Knight: We ‘Immunize’ Retail Investors

WASHINGTON, D.C. – Knight Capital “immunizes” retail orders from “some of the activities” that take place at marketplaces where professional trading firms try to outrace each other to get to an order, the market maker’s chief executive said Friday. 
When a market maker takes in order flow from retail brokerages, the orders do not go directly to exchanges or market centers known as “co-locaton facilities,’’ where trading firms that rely on systems running at microsecond speeds to beat each other to the matching engines of exchanges, with servers placed as close as possible to those engines, under the same roof.
When “your retail order is routed to NYSE, we take it,’’ he said at the market structure conference of the Security Traders Association. “We internalize it. It doesn’t go to an exchange. It doesn’t go to some co-lo place. We internalize it immediately, it’s done.”
Not only is that order kept away from the high-speeding trading at exchanges and their co-lo facilities, matching orders internally means “we do it at a better price than the one on the screen,” he said.
“So the retail investor is immunized against some of the activities at some of these locations,’’ he said.
Knight also assumed liability on August 1 for the flood of erroneous orders its own software released onto exchanges. Taking on that burden meant that the company took a $440 million loss for the 45 minutes of errant trading. That nearly sunk the firm, before it was able to bring in a series of investors, led by Jefferies & Co.
“We can hold our head high,’’ he said, about how the firm handled its near-death experience.
The automation of stock markets has provided demonstrable benefits to retail and other investors, said Brian Conroy, president of Fidelity Capital markets, even though events such as the Knight incident, the May 6, 2010 flash crash and the delayed and disrupted handling of orders on the first day of trading of Facebook shares this May have raised concerns about the stability of high-speed operations.

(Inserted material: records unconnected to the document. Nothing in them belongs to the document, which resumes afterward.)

(* ===== verification/SimClient.v ===== *)
(** * The smoke client ([crates/server/examples/sim_client.rs])

    A program that drives a deployed relay end to end: it pairs two endpoints,
    sends live and offline clips and checks what arrives, then probes the
    join rate limit with joins of unknown rooms.  It is the one program that
    uses the client, the session and the relay together, so its model is a
    composition of theirs: the two endpoints are two devices ([smoke] threads
    their worlds), a websocket is as in [PairingClient].  Dialling, random
    draws, clock readings and the waits are arguments; a timeout is an error
    of the socket. *)

From stdpp Require Import pretty.
From S2P Require Import Prelude Fs Interfaces Protocol Crypto History Pairing Session Registry Config RateLimit.
From S2P Require Import Mailbox Outbox Room PairingRelay Connection Server PairingClient Dispatcher.
From Stdlib Require Import Strings.Byte.

Set Default Goal Selector "!".
#[local] Open Scope clip_scope.

Definition LOCAL_WSS_URL : string := "wss://localhost:8443/ws".

(** [Box<dyn Error>]: the error it holds. *)
Inductive SmokeError :=
| SmOther (text : string) | SmTransport (e : TransportError) | SmSession (e : SessionError) | SmHistory (e : HistoryError)
| SmPairing (e : PairingError) | SmProtocol (e : ProtocolError) | SmCrypto (e : CryptoError) | SmUtf8 | SmBase64 (text : string)
| SmWebSocket (text : string).

Definition require (condition : bool) (message : string) : result unit SmokeError :=
  if condition then Ok tt else Err (SmOther message).

(** [parse_args], after the program name. *)
Fixpoint parse_flags (args : list string) (url ca : option string) : result (option string * option string) SmokeError :=
  match args with
  | [] => Ok (url, ca)
  | flag :: [] => Err (SmOther ("missing value for " +:+ flag))
  | flag :: value :: args =>
      if bool_decide (flag = "--url"%string) then parse_flags args (Some value) ca
      else if bool_decide (flag = "--ca"%string) then parse_flags args url (Some value)
      else Err (SmOther ("unknown argument: " +:+ flag))
  end.

Definition parse_args (args : list string) : result (string * string) SmokeError :=
  flags ←? parse_flags args None None;
  url ←? ok_or flags.1 (SmOther "--url is required");
  ca ←? ok_or flags.2 (SmOther "--ca is required");
  Ok (url, ca).

(** The first lines of [main]: nothing but the local relay is contacted. *)
Definition checked_args (args : list string) : result (string * string) SmokeError :=
  parsed ←? parse_args args;
  _ ←? require (bool_decide (parsed.1 = LOCAL_WSS_URL)) ("refusing non-local relay URL: " +:+ parsed.1);
  Ok parsed.

Definition deterministic_image (size : nat) : bytes := (fun index => byte_of_Z (Z.of_nat (index mod 251))) <$> seq 0 size.

(** [RecordingCallback]: what it recorded is in the trace of its device. *)
#[export] Instance recording_callback : SessionCallback := {|
  Session.on_clip := fun _ _ => Returned (Ok tt); Session.on_mailbox_clip := fun _ _ => Returned (Ok Deferred) |}.

Definition live_items (trace : list event) : list ClipItem :=
  concat ((fun e => match e with Fired false item => [item] | _ => [] end) <$> trace).
Definition mailbox_items (trace : list event) : list ClipItem :=
  concat ((fun e => match e with Fired true item => [item] | _ => [] end) <$> trace).

(** ** The forged join probe *)

Section probe.
Context {B64 : Base64} {S256 : Sha256} {Ed : Ed25519} {X : X25519} {JF : Json Frame}.
Context (frame_debug : Frame -> string).

Definition sha256_hex (data : bytes) : string := hex_lower (sha256 data).

Definition smoke_sk (A : Type) : Type := Socket -> result A SmokeError * Socket.
Definition ss_bind {A B} (m : smoke_sk A) (k : A -> smoke_sk B) : smoke_sk B := fun s =>
  match m s with (Ok a, s) => k a s | (Err e, s) => (Err e, s) end.
Definition ss_lift {A} (r : result A SmokeError) : smoke_sk A := fun s => (r, s).
#[local] Notation "x ←= m ; k" := (ss_bind m (fun x => k)) (at level 20, m at level 100, k at level 200, only parsing).

Definition sim_send_frame (frame : Frame) : smoke_sk unit := fun s =>
  match encode_frame frame with
  | Err e => (Err (SmProtocol e), s)
  | Ok encoded =>
      match from_utf8 encoded with
      | None => (Err SmUtf8, s)
      | Some _ =>
          match s_out s with
          | Err e :: out => (Err (SmWebSocket e), {| s_in := s_in s; s_out := out; s_log := s_log s |})
          | Ok _ :: out => (Ok tt, {| s_in := s_in s; s_out := out; s_log := s_log s ++ [Sent frame] |})
          | [] => (Ok tt, {| s_in := s_in s; s_out := []; s_log := s_log s ++ [Sent frame] |})
          end
      end
  end.

(** The debug text of a message that is no text is left out. *)
Definition sim_recv_frame : smoke_sk Frame := fun s =>
  match s_in s with
  | [] => (Err (SmOther "websocket closed"), s)
  | d :: rest =>
      let s' := {| s_in := rest; s_out := s_out s; s_log := s_log s |} in
      match d with
      | DText text =>
          match decode_frame (as_bytes text) with
          | Ok f => (Ok f, {| s_in := rest; s_out := s_out s; s_log := s_log s ++ [Got f] |})
          | Err e => (Err (SmProtocol e), s')
          end
      | DClose => (Err (SmOther "websocket closed"), s')
      | DOther => (Err (SmOther "unexpected websocket message"), s')
      | DError e => (Err (SmWebSocket e), s')
      end
  end.

(** The nonce of the relay's answer to the hello. *)
Definition hello_nonce (f : Frame) : result bytes SmokeError :=
  match f with
  | HelloOk _ nonce_b64 =>
      decoded ←? map_err SmBase64 (b64_decode nonce_b64);
      if bool_decide (length decoded = 32) then Ok decoded else Err (SmOther "hello nonce was not 32 bytes")
  | f => Err (SmOther ("expected hello_ok during forged-XFF probe, got " +:+ frame_debug f))
  end.

(** A well-signed join of the room of two identities nobody paired. *)
Definition forged_join (identity peer : Identity) (nonce : bytes) : result Frame SmokeError :=
  let room := room_id (public_bundle identity) (public_bundle peer) in
  message ←? map_err SmCrypto
    (join_sig_msg nonce room (identity_device_id identity) (bundle_bytes (public_bundle identity)));
  Ok (Join room (identity_device_id identity) (public_bundle identity) (b64_encode (identity_sign identity message))).

(** [forged_join_attempt] on the dialled socket. *)
Definition forged_join_attempt (identity peer : Identity) : smoke_sk string :=
  _ ←= sim_send_frame (Hello (identity_device_id identity) (public_bundle identity) PROTOCOL_VERSION);
  f ←= sim_recv_frame;
  nonce ←= ss_lift (hello_nonce f);
  join ←= ss_lift (forged_join identity peer nonce);
  _ ←= sim_send_frame join;
  g ←= sim_recv_frame;
  ss_lift match g with
          | ErrorFrame code _ => Ok code
          | g => Err (SmOther ("expected join error during forged-XFF probe, got " +:+ frame_debug g))
          end.

(** The loop over the results of the attempts, and the two checks. *)
Fixpoint probe_loop (results : list (result string SmokeError)) (bad_auth rate_limit : bool) : result (bool * bool) SmokeError :=
  match results with
  | [] => Ok (bad_auth, rate_limit)
  | r :: results =>
      code ←? r;
      if bool_decide (code = "bad_auth"%string) then probe_loop results true rate_limit
      else if bool_decide (code = "rate_limited"%string) then probe_loop results bad_auth true
      else Err (SmOther ("unexpected forged-XFF join result: " +:+ code))
  end.

Definition trigger_forged_xff_rate_limit (results : list (result string SmokeError)) : result unit SmokeError :=
  saw ←? probe_loop (take 5 results) false false;
  _ ←? require saw.1 "forged-XFF probe never reached join authentication";
  _ ←? require saw.2 "forged-XFF probe did not trigger a join rate limit";
  Ok tt.
End probe.

(** ** The probe against the relay *)

Section against_relay.
Context {T R M P : Type} {RT : Registry T R} {MS : MailboxSink M} {PH : PairingHandler T R P}.
Context {B64 : Base64} {S256 : Sha256} {Ed : Ed25519} {X : X25519} {JF : Json Frame}.
Implicit Types (sv : ServerState R M P) (cx : Connection).

(** One attempt: the two identities, the challenge the relay drew, its clock. *)
Record attempt := { at_identity : Identity; at_peer : Identity; at_drawn : bytes; at_clock : clock }.

(** The code the relay answers the join with. *)
Definition relay_code sv cx (drawn : bytes) (f : Frame) (clk : clock) : option string * ServerState R M P :=
  match f with
  | Join room device bundle sig_b64 =>
      match handle_join sv cx (Some drawn) room device bundle sig_b64 clk with
      | (Err (ErrorFrame code _), sv) => (Some code, sv)
      | (_, sv) => (None, sv)
      end
  | _ => (None, sv)
  end.

(** The attempts one after the other, each on a connection of the same address. *)
Fixpoint relay_codes sv cx (attempts : list attempt) : list (result string SmokeError) :=
  match attempts with
  | [] => []
  | a :: attempts =>
      match forged_join (at_identity a) (at_peer a) (at_drawn a) with
      | Err e => [Err e]
      | Ok f =>
          match relay_code sv cx (at_drawn a) f (at_clock a) with
          | (Some code, sv) => Ok code :: relay_codes sv cx attempts
          | (None, _) => [Err (SmOther "expected join error during forged-XFF probe")]
          end
      end
  end.

Definition at_room (a : attempt) : string := room_id (public_bundle (at_identity a)) (public_bundle (at_peer a)).

#[local] Opaque check_join rooms_join.

(** A forged join gets past everything but the registry: the signature, the
    device id and the shape are honest. *)
Lemma forged_join_code sv cx a f :
  forged_join (at_identity a) (at_peer a) (at_drawn a) = Ok f ->
  lookup_members (rs_registry (sv_rooms sv)) (at_room a) = [] ->
  relay_code sv cx (at_drawn a) f (at_clock a) =
    let '(allowed, counted) := check_join (sv_rate_limits sv) (cx_client_ip cx) (mono (at_clock a)) in
    (Some (if allowed then "bad_auth"%string else "rate_limited"%string), put_limits counted sv).
Proof.
  unfold forged_join. destruct (join_sig_msg _ _ _ _) as [message|] eqn:Em; [|done]. simpl. intros [= <-] Hr. unfold relay_code, handle_join.
  destruct (check_join _ _ _) as [[] counted]; simpl; [|done].
  rewrite b64_roundtrip, bool_decide_eq_true_2 by apply length_ed_sign. simpl. rewrite Em. unfold verify; simpl.
  rewrite ed_honest_key. unfold identity_sign. simpl. rewrite ed_honest_sig. simpl. rewrite bool_decide_eq_true_2 by done. simpl.
  unfold at_room in Hr. rewrite Hr. by rewrite bool_decide_eq_true_2.
Qed.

Processing and confirming an order, from the time the buy button is pressed, took 17 seconds a decade ago, he said. That is now down to under one second.
The spread between bids and offers on trades are down 50% and price improvement is up 100%, he said.
“One would argue that this is a terrific marketplace,’’ he said. “We need to understand context.’’
Joyce said the number one challenge before the securities trading industry now is repairing the perception that somehow the retail investor is being hurt by what’s going on in all this machinery when it operates as it’s supposed to and when it doesn’t.
All brokerages, market makers, exchanges and participants in the industry have  to adopt a “culture of compliance” and demonstrate that they are adhering to it, to win back the estimation of the public that financial markets are a “paragon of integrity.’’ And the firms that make up the industry, each and severally, need to actively educate the public on how modern markets actually operate.
“There are too many nasty headlines out there,’’ he said, “and too many of them are self-imposed.”
But, he said, “to say the market is rigged is completely wrong.’’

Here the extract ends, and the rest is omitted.